■ PROBLEM TO SOLVE ■
Among the entries below, find the lines with the word "Import" and return them.

■ GIVEN DATA ■

(** * TIVA-C lecture exercises: debounce, busy-wait delay and SysTick toggling

    A shallow embedding of the C programs of LESSON1, LESSON2, LESSON3,
    LESSON5 and LESSON6.  The target is a Cortex-M4 (ILP32): [unsigned int],
    [unsigned long] and the device registers are 32-bit words, modelled as
    [Z] with the wrap-around written out.  Every [main] ends in [while(1)];
    the embedding gives the configuration prefix as a function on the
    register file and the loop body as one step, driven by what the
    environment presents at each volatile read. *)

From Stdlib Require Import ZArith List Bool Lia.
Import ListNotations.
Local Open Scope Z_scope.

(** ** 32-bit unsigned words *)

Module Word.

Definition bits : Z := 32.
Definition modulus : Z := 2 ^ bits.

Definition wrap (x : Z) : Z := x mod modulus.

(** C's [~x] on a 32-bit unsigned operand. *)
Definition not32 (x : Z) : Z := wrap (Z.lnot x).

(** C's [x + 1] on a 32-bit unsigned operand (as in [i++]). *)
Definition incr (x : Z) : Z := wrap (x + 1).

Definition in_range (x : Z) : Prop := 0 <= x < modulus.

End Word.

(** ** The register file

    Modelled from the spec: the device header (TM4C123GH6PM.h / TM4C123.h)
    is not among the sources.  It declares [SYSCTL], [GPIOF] and [SysTick]
    as structures of volatile 32-bit registers; the record below has one
    field for each register the five programs touch. *)

Record regs : Type := mkRegs {
  SYSCTL_RCGCGPIO : Z;
  GPIOF_LOCK : Z;
  GPIOF_CR : Z;
  GPIOF_PUR : Z;
  GPIOF_DIR : Z;
  GPIOF_DEN : Z;
  GPIOF_DATA : Z;
  SysTick_LOAD : Z;
  SysTick_CTRL : Z;
  SysTick_VAL : Z
}.

Definition set_RCGCGPIO (v : Z) (r : regs) : regs :=
  mkRegs v (GPIOF_LOCK r) (GPIOF_CR r) (GPIOF_PUR r) (GPIOF_DIR r)
         (GPIOF_DEN r) (GPIOF_DATA r) (SysTick_LOAD r) (SysTick_CTRL r)
         (SysTick_VAL r).

Definition set_LOCK (v : Z) (r : regs) : regs :=
  mkRegs (SYSCTL_RCGCGPIO r) v (GPIOF_CR r) (GPIOF_PUR r) (GPIOF_DIR r)
         (GPIOF_DEN r) (GPIOF_DATA r) (SysTick_LOAD r) (SysTick_CTRL r)
         (SysTick_VAL r).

■ RESULT FOR THIS EXERCISE ■
From Stdlib Require Import ZArith List Bool Lia.
Import ListNotations.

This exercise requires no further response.